(** C6, amended. [is_password_expired] returns a boolean and leaves the
    record alone; the boolean is true exactly when last-changed is unset or
    the elapsed time, computed as the binary64 difference of the clock
    reading and last-changed, exceeds 7776000 seconds, which is 90 days.
    On the initial record it returns true. After [update_password_data]
    it returns false for every clock reading whose computed difference
    from the reading the update stored is at most 7776000 seconds, and so
    when the clock still shows the reading the update stored. *)
Theorem is_password_expired_spec :
  (forall now s, exists b,
      is_password_expired now s = (Return b, s) /\
      (b = true <->
       last_password_changed s = None \/
       exists last,
         last_password_changed s = Some last /\
         (7776000 <? now - last)%float = true)) /\
  (forall now,
      is_password_expired now user_password_data =
      (Return true, user_password_data)) /\
  (forall t t' p s,
      (7776000 <? t' - t)%float = false ->
      fst (is_password_expired t' (snd (update_password_data t p s))) =
      Return false) /\
  (forall t p s,
      fst (is_password_expired t (snd (update_password_data t p s))) =
      Return false).
Proof.
  split; [|split; [|split]].
  - intros now s. unfold is_password_expired, bind, get, ret.
    destruct (last_password_changed s) as [last|].
    + eexists. split; [reflexivity|]. rewrite expired_iff_seconds. split.
      * intro H. right. exists last. split; [reflexivity | exact H].
      * intros [H | [last' [Heq H]]]; [discriminate H|].
        injection Heq as <-. exact H.
    + exists true. split; [reflexivity|]. split; [now left | reflexivity].
  - intro now. reflexivity.
  - intros t t' p s H. unfold is_password_expired, bind, get, ret.
    rewrite update_sets_last_changed. cbn [fst].
    now rewrite expired_iff_seconds, H.
  - intros t p s. unfold is_password_expired, bind, get, ret.
    rewrite update_sets_last_changed. cbn [fst].
    now rewrite not_expired_at_same_reading.
Qed.

(** C6 at a check 89 days after the first sample change. *)
Lemma not_expired_after_89_days_witness :
  fst (is_password_expired (float_of_int (1700000060 + 89 * 86400))
         (snd (update_password_data (sample_clock 1) (numbered_password 1)
                 user_password_data))) =
  Return false.
Proof.
  apply (proj1 (proj2 (proj2 is_password_expired_spec))).
  vm_compute. reflexivity.
Defined.

(** C6 as stated fails where the subtraction rounds: between the two
    readings lie 7776000 + 2^-53 seconds, more than 90 days, and the
    computed difference is 7776000, so the record is not expired. *)
Lemma rounded_difference_counterexample :
  exists now_seconds last_seconds,
    exact_seconds rounding_now = Some now_seconds /\
    exact_seconds rounding_last = Some last_seconds /\
    Qeq now_seconds (inject_Z 7776001) /\
    Qeq last_seconds (Qmake 9007199254740991 9007199254740992) /\
    Qlt (inject_Z (90 * 24 * 3600)) (Qminus now_seconds last_seconds) /\
    is_password_expired rounding_now
      {| last_password_changed := Some rounding_last;
         password_history := [] |} =
    (Return false,
     {| last_password_changed := Some rounding_last;
        password_history := [] |}).
Proof.
  eexists. eexists.
  split; [vm_compute; reflexivity|]. split; [vm_compute; reflexivity|].
  split; [vm_compute; reflexivity|]. split; [vm_compute; reflexivity|].
  split; vm_compute; reflexivity.
Qed.

(** C7, amended. For every password that UTF-8 can encode (no surrogate
    code point), [update_password_data] returns true, sets last-changed to
    the clock reading and appends the SHA-256 fingerprint of the encoded
    password on the right of the history; a history that already holds 24
    fingerprints loses its oldest one. *)
Theorem update_password_data_succeeds t p s :
  encodable p ->
  exists data,
    str_encode p = Some data /\
    let h := hashlib.hexdigest (hashlib.sha256 data) in
    let s' := snd (update_password_data t p s) in
    fst (update_password_data t p s) = Return true /\
    last_password_changed s' = Some t /\
    ((length (password_history s) < PASSWORD_HISTORY_LIMIT)%nat ->
     password_history s' = password_history s ++ [h]) /\
    (length (password_history s) = PASSWORD_HISTORY_LIMIT ->
     password_history s' = tl (password_history s) ++ [h]).
Proof.
  intro Hp. apply str_encode_some in Hp. destruct Hp as [data Hdata].
  exists data. split; [exact Hdata|]. cbv zeta.
  assert (E : hash_password p =
              Return (hashlib.hexdigest (hashlib.sha256 data))).
  { unfold hash_password. now rewrite Hdata. }
  rewrite (update_password_data_returns t p s _ E). cbn [fst snd
    last_password_changed password_history].
  split; [reflexivity|]. split; [reflexivity|]. split.
  - apply append_below.
  - intro H. apply append_full; [exact H | unfold PASSWORD_HISTORY_LIMIT; lia].
Qed.

(** C5, amended. For every password that UTF-8 can encode and every record,
    [update_password_data] returns true, and [is_password_reused] on the
    same password in the record it leaves returns true. *)
Theorem reused_after_update t p s :
  encodable p ->
  exists s',
    update_password_data t p s = (Return true, s') /\
    is_password_reused p s' = (Return true, s').
Proof.
  intro Hp. destruct (hash_password_returns p Hp) as [h E].
  eexists. split; [apply (update_password_data_returns t p s h E)|].
  rewrite (is_password_reused_returns p _ h E). cbn [password_history].
  f_equal. f_equal. apply contains_In, append_In.
  unfold PASSWORD_HISTORY_LIMIT. lia.
Qed.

- - -

Return the data in its entirety, exactly as given.

(** C6, amended. [is_password_expired] returns a boolean and leaves the
    record alone; the boolean is true exactly when last-changed is unset or
    the elapsed time, computed as the binary64 difference of the clock
    reading and last-changed, exceeds 7776000 seconds, which is 90 days.
    On the initial record it returns true. After [update_password_data]
    it returns false for every clock reading whose computed difference
    from the reading the update stored is at most 7776000 seconds, and so
    when the clock still shows the reading the update stored. *)
Theorem is_password_expired_spec :
  (forall now s, exists b,
      is_password_expired now s = (Return b, s) /\
      (b = true <->
       last_password_changed s = None \/
       exists last,
         last_password_changed s = Some last /\
         (7776000 <? now - last)%float = true)) /\
  (forall now,
      is_password_expired now user_password_data =
      (Return true, user_password_data)) /\
  (forall t t' p s,
      (7776000 <? t' - t)%float = false ->
      fst (is_password_expired t' (snd (update_password_data t p s))) =
      Return false) /\
  (forall t p s,
      fst (is_password_expired t (snd (update_password_data t p s))) =
      Return false).
Proof.
  split; [|split; [|split]].
  - intros now s. unfold is_password_expired, bind, get, ret.
    destruct (last_password_changed s) as [last|].
    + eexists. split; [reflexivity|]. rewrite expired_iff_seconds. split.
      * intro H. right. exists last. split; [reflexivity | exact H].
      * intros [H | [last' [Heq H]]]; [discriminate H|].
        injection Heq as <-. exact H.
    + exists true. split; [reflexivity|]. split; [now left | reflexivity].
  - intro now. reflexivity.
  - intros t t' p s H. unfold is_password_expired, bind, get, ret.
    rewrite update_sets_last_changed. cbn [fst].
    now rewrite expired_iff_seconds, H.
  - intros t p s. unfold is_password_expired, bind, get, ret.
    rewrite update_sets_last_changed. cbn [fst].
    now rewrite not_expired_at_same_reading.
Qed.

(** C6 at a check 89 days after the first sample change. *)
Lemma not_expired_after_89_days_witness :
  fst (is_password_expired (float_of_int (1700000060 + 89 * 86400))
         (snd (update_password_data (sample_clock 1) (numbered_password 1)
                 user_password_data))) =
  Return false.
Proof.
  apply (proj1 (proj2 (proj2 is_password_expired_spec))).
  vm_compute. reflexivity.
Defined.

(** C6 as stated fails where the subtraction rounds: between the two
    readings lie 7776000 + 2^-53 seconds, more than 90 days, and the
    computed difference is 7776000, so the record is not expired. *)
Lemma rounded_difference_counterexample :
  exists now_seconds last_seconds,
    exact_seconds rounding_now = Some now_seconds /\
    exact_seconds rounding_last = Some last_seconds /\
    Qeq now_seconds (inject_Z 7776001) /\
    Qeq last_seconds (Qmake 9007199254740991 9007199254740992) /\
    Qlt (inject_Z (90 * 24 * 3600)) (Qminus now_seconds last_seconds) /\
    is_password_expired rounding_now
      {| last_password_changed := Some rounding_last;
         password_history := [] |} =
    (Return false,
     {| last_password_changed := Some rounding_last;
        password_history := [] |}).
Proof.
  eexists. eexists.
  split; [vm_compute; reflexivity|]. split; [vm_compute; reflexivity|].
  split; [vm_compute; reflexivity|]. split; [vm_compute; reflexivity|].
  split; vm_compute; reflexivity.
Qed.

(** C7, amended. For every password that UTF-8 can encode (no surrogate
    code point), [update_password_data] returns true, sets last-changed to
    the clock reading and appends the SHA-256 fingerprint of the encoded
    password on the right of the history; a history that already holds 24
    fingerprints loses its oldest one. *)
Theorem update_password_data_succeeds t p s :
  encodable p ->
  exists data,
    str_encode p = Some data /\
    let h := hashlib.hexdigest (hashlib.sha256 data) in
    let s' := snd (update_password_data t p s) in
    fst (update_password_data t p s) = Return true /\
    last_password_changed s' = Some t /\
    ((length (password_history s) < PASSWORD_HISTORY_LIMIT)%nat ->
     password_history s' = password_history s ++ [h]) /\
    (length (password_history s) = PASSWORD_HISTORY_LIMIT ->
     password_history s' = tl (password_history s) ++ [h]).
Proof.
  intro Hp. apply str_encode_some in Hp. destruct Hp as [data Hdata].
  exists data. split; [exact Hdata|]. cbv zeta.
  assert (E : hash_password p =
              Return (hashlib.hexdigest (hashlib.sha256 data))).
  { unfold hash_password. now rewrite Hdata. }
  rewrite (update_password_data_returns t p s _ E). cbn [fst snd
    last_password_changed password_history].
  split; [reflexivity|]. split; [reflexivity|]. split.
  - apply append_below.
  - intro H. apply append_full; [exact H | unfold PASSWORD_HISTORY_LIMIT; lia].
Qed.

(** C5, amended. For every password that UTF-8 can encode and every record,
    [update_password_data] returns true, and [is_password_reused] on the
    same password in the record it leaves returns true. *)
Theorem reused_after_update t p s :
  encodable p ->
  exists s',
    update_password_data t p s = (Return true, s') /\
    is_password_reused p s' = (Return true, s').
Proof.
  intro Hp. destruct (hash_password_returns p Hp) as [h E].
  eexists. split; [apply (update_password_data_returns t p s h E)|].
  rewrite (is_password_reused_returns p _ h E). cbn [password_history].
  f_equal. f_equal. apply contains_In, append_In.
  unfold PASSWORD_HISTORY_LIMIT. lia.
Qed.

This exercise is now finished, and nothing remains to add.